(Collected data entries)
========

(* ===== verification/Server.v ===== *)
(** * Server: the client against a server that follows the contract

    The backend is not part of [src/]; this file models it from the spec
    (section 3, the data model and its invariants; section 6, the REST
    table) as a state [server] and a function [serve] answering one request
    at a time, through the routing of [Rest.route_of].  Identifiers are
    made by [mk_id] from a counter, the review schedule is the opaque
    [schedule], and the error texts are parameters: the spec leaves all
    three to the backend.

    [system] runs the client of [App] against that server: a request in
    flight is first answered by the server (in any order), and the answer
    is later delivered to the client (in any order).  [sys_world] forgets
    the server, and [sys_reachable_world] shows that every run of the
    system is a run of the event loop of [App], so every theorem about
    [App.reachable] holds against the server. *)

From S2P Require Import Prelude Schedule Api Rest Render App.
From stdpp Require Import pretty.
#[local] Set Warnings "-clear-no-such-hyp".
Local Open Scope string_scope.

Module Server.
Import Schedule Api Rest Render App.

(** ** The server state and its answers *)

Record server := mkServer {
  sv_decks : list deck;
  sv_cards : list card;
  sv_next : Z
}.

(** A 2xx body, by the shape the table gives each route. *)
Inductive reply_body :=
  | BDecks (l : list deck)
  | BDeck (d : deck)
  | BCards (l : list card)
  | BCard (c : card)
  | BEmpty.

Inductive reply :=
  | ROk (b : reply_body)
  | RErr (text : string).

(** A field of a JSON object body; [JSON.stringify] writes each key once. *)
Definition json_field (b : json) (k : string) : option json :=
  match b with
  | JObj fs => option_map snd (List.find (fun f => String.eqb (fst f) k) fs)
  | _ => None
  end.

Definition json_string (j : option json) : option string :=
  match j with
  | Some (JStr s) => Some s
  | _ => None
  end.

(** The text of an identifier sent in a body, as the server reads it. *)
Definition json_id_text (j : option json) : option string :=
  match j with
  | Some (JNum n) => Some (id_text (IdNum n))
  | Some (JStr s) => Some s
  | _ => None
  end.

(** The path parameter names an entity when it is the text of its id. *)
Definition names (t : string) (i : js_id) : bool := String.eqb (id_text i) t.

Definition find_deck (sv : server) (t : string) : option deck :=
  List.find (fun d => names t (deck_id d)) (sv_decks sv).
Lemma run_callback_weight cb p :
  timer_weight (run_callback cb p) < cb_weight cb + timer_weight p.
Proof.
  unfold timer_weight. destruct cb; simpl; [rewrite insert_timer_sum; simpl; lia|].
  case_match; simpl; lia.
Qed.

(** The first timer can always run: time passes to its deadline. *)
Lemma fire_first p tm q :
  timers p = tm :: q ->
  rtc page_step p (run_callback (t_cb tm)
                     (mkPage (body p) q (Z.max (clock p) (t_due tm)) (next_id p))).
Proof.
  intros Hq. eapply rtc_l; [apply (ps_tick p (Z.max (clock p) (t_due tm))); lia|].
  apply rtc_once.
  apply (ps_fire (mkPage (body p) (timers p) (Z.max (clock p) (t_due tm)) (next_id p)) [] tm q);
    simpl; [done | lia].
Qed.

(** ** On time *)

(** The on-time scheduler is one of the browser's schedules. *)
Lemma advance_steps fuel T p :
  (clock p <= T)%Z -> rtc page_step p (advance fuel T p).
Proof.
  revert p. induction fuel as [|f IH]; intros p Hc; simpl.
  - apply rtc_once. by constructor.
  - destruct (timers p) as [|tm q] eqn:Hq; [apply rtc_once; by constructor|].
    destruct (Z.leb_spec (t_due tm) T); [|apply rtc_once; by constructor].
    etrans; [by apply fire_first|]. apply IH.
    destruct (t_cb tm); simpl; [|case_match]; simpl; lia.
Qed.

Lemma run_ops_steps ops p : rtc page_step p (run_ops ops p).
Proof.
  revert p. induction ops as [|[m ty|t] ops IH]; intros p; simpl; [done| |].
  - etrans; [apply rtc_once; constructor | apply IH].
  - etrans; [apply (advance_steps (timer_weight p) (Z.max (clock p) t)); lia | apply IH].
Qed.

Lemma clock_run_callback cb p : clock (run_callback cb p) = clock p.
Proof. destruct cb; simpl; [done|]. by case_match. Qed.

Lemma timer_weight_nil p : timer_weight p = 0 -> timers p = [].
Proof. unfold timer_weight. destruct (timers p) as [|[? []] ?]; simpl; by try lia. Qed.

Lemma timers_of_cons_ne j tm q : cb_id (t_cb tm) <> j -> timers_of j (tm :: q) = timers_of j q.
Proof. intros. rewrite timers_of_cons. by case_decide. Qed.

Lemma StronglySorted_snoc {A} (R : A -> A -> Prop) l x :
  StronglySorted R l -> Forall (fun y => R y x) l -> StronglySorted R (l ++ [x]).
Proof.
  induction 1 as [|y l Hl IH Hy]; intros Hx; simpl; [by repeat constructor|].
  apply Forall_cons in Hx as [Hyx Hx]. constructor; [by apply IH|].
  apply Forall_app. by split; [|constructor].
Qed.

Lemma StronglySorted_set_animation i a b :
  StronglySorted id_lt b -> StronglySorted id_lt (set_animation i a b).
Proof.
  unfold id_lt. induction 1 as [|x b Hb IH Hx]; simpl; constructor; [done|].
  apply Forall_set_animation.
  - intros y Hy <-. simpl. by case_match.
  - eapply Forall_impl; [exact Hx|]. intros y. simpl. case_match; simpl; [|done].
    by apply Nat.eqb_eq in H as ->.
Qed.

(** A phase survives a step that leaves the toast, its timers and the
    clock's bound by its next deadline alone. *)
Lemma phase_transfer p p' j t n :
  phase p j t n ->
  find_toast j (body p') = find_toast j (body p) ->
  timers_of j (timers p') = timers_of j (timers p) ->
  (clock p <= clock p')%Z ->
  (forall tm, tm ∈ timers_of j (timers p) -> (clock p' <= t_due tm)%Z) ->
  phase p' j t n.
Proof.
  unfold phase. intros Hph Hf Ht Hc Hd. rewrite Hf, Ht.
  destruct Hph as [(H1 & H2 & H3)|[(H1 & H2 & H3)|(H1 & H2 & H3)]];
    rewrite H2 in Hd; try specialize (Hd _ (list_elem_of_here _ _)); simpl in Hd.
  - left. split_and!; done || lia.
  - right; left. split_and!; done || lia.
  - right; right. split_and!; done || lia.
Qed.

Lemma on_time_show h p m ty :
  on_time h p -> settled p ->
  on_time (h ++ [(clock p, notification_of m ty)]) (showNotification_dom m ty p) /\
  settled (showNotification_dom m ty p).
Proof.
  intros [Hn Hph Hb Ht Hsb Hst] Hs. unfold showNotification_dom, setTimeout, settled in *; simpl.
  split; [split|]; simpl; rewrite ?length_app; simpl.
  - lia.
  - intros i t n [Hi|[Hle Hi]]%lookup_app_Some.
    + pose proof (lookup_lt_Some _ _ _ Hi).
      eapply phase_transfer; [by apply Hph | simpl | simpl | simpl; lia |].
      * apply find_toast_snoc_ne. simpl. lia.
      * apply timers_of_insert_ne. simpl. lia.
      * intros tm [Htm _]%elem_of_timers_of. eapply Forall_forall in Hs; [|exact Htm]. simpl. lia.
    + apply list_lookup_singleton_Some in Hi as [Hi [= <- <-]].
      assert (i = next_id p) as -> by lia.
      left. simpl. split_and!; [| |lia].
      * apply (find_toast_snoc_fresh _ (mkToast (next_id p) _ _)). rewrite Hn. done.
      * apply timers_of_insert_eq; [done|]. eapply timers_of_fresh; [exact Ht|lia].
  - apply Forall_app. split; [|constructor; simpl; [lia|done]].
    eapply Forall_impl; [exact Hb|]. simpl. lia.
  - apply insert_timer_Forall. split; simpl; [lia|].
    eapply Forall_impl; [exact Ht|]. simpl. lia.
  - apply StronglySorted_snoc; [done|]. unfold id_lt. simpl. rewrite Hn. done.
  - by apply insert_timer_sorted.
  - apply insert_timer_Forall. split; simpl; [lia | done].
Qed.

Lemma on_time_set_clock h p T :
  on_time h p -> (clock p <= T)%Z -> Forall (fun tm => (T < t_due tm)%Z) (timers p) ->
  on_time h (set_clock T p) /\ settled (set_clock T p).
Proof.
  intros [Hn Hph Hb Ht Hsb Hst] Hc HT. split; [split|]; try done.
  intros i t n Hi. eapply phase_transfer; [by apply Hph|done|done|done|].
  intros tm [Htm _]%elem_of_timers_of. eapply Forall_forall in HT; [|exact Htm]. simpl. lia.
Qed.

========

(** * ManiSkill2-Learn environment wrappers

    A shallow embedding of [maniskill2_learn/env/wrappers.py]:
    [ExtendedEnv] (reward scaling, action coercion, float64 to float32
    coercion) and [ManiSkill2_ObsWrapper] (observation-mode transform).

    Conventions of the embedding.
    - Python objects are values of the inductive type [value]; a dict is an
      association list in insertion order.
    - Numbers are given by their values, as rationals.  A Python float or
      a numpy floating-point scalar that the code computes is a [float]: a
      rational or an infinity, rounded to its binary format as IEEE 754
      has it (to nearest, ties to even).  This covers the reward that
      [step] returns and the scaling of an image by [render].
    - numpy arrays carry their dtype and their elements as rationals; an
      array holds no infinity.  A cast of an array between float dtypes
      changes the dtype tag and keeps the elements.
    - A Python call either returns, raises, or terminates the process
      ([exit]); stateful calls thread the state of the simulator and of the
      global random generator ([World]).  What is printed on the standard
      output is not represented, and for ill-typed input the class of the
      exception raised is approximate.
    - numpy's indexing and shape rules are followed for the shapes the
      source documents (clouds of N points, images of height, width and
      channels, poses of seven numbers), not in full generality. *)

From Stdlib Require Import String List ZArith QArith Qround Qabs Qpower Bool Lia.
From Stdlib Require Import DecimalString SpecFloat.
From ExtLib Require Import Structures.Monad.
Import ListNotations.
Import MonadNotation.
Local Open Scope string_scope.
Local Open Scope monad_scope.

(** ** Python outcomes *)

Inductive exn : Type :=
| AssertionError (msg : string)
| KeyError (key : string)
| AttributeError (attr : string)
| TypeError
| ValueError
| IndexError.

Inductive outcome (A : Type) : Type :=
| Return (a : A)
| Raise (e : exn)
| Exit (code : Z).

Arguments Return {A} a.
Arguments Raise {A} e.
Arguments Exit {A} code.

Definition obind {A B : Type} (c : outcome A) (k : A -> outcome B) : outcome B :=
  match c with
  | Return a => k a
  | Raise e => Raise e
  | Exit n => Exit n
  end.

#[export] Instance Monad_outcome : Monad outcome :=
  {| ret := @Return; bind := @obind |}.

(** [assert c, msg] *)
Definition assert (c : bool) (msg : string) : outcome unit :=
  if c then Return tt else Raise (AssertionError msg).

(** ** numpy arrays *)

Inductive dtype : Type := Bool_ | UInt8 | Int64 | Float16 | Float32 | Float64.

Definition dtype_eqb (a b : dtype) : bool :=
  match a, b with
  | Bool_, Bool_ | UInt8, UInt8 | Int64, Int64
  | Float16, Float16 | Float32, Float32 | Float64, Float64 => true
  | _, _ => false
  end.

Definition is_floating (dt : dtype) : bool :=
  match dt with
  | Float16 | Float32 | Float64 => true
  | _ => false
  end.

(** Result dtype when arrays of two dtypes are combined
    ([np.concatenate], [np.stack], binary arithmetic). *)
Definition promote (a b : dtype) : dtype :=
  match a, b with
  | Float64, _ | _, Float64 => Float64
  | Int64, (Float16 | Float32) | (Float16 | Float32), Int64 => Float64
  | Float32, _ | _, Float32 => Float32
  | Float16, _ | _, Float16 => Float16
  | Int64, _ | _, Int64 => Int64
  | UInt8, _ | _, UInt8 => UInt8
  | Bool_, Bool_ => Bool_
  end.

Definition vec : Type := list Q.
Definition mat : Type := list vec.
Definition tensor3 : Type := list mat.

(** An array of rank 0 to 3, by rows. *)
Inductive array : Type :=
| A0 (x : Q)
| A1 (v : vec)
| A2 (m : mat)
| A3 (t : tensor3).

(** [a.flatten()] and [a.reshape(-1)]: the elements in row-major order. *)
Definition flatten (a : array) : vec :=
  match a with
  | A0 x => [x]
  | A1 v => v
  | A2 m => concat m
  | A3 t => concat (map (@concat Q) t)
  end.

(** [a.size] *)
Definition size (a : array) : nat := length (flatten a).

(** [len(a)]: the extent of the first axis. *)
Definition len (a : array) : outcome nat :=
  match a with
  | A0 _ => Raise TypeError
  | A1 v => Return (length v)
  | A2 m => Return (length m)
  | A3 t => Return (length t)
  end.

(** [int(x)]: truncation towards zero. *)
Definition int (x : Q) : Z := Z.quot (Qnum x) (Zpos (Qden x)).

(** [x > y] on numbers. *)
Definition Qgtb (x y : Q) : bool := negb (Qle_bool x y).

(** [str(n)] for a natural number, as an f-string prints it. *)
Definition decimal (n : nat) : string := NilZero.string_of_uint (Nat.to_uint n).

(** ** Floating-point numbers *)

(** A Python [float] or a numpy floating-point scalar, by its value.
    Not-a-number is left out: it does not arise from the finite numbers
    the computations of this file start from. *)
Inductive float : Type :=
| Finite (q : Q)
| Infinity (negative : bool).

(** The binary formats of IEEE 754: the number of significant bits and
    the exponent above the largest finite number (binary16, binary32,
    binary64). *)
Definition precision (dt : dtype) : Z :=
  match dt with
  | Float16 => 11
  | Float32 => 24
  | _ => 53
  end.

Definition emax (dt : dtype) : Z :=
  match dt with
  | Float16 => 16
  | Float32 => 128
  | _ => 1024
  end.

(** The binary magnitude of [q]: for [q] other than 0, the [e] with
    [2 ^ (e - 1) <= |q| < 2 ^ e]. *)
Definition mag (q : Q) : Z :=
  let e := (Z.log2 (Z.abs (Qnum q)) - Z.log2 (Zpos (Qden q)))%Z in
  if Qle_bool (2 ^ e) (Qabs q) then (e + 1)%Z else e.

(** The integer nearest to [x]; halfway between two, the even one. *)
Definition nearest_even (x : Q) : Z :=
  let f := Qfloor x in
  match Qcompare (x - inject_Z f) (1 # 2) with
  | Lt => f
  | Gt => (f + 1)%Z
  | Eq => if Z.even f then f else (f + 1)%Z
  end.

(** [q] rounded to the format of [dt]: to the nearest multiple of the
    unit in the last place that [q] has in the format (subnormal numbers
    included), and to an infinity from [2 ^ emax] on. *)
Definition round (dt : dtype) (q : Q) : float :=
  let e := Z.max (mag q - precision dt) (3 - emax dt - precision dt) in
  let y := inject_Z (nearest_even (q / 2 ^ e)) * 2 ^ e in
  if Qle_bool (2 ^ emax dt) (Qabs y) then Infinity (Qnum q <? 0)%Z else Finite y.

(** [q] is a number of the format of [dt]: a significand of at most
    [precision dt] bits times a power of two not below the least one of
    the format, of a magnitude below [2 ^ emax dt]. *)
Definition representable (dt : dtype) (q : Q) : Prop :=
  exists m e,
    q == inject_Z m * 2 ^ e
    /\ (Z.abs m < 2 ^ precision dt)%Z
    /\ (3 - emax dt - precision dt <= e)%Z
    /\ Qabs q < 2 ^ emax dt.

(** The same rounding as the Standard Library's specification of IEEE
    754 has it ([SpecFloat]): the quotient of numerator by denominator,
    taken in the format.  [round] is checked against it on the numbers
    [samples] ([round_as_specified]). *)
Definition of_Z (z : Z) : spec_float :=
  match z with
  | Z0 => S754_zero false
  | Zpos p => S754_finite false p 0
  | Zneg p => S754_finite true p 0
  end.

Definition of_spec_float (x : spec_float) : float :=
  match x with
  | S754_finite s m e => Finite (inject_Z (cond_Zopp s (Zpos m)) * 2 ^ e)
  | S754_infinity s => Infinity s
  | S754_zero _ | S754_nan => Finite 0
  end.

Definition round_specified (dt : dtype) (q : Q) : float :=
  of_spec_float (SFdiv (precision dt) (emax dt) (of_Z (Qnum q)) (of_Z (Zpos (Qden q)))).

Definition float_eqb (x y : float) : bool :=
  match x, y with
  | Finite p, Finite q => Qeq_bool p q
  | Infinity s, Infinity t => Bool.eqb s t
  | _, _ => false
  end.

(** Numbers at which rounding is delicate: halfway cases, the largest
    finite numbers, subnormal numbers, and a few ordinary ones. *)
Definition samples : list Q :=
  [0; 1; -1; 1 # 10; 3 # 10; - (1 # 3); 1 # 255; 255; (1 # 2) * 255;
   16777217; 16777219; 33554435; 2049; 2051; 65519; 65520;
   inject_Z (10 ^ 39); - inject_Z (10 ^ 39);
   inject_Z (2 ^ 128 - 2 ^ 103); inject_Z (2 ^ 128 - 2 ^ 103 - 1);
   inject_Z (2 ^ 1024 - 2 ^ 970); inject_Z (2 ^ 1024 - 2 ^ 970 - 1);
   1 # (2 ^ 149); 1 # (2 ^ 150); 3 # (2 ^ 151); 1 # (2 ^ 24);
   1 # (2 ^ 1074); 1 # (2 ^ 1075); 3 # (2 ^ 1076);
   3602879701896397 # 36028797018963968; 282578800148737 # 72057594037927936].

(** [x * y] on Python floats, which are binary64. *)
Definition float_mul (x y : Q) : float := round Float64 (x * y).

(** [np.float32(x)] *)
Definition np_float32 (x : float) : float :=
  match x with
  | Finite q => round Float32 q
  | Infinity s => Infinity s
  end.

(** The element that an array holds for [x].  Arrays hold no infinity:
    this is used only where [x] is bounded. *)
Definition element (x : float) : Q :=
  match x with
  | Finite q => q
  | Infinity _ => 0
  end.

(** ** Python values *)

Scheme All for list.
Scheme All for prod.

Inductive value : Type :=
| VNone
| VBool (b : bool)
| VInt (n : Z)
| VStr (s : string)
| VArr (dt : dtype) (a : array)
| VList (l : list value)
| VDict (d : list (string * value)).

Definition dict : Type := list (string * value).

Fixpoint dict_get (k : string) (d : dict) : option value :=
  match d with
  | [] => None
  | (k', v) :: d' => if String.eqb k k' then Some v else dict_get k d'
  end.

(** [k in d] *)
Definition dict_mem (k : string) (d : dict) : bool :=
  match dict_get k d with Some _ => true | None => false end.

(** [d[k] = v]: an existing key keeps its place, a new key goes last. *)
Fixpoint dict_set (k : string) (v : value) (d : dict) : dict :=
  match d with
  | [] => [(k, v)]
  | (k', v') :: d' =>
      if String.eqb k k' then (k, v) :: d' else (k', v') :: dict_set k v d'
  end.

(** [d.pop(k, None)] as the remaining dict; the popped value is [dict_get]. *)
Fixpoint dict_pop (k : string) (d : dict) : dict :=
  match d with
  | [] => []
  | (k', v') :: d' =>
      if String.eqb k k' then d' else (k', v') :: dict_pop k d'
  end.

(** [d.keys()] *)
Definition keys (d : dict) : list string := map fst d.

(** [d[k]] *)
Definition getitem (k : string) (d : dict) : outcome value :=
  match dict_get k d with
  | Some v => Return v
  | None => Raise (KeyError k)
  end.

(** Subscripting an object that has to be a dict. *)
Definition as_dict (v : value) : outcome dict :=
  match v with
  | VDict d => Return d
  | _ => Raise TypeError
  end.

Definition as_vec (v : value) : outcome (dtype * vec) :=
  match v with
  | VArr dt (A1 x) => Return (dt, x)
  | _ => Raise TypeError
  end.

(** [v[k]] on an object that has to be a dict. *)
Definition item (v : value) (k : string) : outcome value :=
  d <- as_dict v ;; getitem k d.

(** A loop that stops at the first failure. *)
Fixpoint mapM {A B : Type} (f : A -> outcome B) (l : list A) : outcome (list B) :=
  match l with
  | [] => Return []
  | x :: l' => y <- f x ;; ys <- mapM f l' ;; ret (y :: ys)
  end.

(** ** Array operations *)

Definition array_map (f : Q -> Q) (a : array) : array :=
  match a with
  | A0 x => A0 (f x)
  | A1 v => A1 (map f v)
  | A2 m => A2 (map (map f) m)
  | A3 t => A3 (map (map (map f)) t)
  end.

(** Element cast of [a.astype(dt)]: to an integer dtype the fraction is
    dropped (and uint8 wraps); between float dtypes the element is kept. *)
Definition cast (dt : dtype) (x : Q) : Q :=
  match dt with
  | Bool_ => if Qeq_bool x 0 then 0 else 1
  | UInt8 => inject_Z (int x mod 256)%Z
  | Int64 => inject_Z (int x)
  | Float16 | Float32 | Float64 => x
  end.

========

[EXERCISE OBJECTIVE]: With the line that has "Definition find_deck (sv" as the first and the line that has "destruct (Z.leb_spec (t_due" as the last, repeat exactly that run of lines above and no more.

[ANSWER FOR THIS EXERCISE]:
Definition find_deck (sv : server) (t : string) : option deck :=
  List.find (fun d => names t (deck_id d)) (sv_decks sv).
Lemma run_callback_weight cb p :
  timer_weight (run_callback cb p) < cb_weight cb + timer_weight p.
Proof.
  unfold timer_weight. destruct cb; simpl; [rewrite insert_timer_sum; simpl; lia|].
  case_match; simpl; lia.
Qed.

(** The first timer can always run: time passes to its deadline. *)
Lemma fire_first p tm q :
  timers p = tm :: q ->
  rtc page_step p (run_callback (t_cb tm)
                     (mkPage (body p) q (Z.max (clock p) (t_due tm)) (next_id p))).
Proof.
  intros Hq. eapply rtc_l; [apply (ps_tick p (Z.max (clock p) (t_due tm))); lia|].
  apply rtc_once.
  apply (ps_fire (mkPage (body p) (timers p) (Z.max (clock p) (t_due tm)) (next_id p)) [] tm q);
    simpl; [done | lia].
Qed.

(** ** On time *)

(** The on-time scheduler is one of the browser's schedules. *)
Lemma advance_steps fuel T p :
  (clock p <= T)%Z -> rtc page_step p (advance fuel T p).
Proof.
  revert p. induction fuel as [|f IH]; intros p Hc; simpl.
  - apply rtc_once. by constructor.
  - destruct (timers p) as [|tm q] eqn:Hq; [apply rtc_once; by constructor|].
    destruct (Z.leb_spec (t_due tm) T); [|apply rtc_once; by constructor].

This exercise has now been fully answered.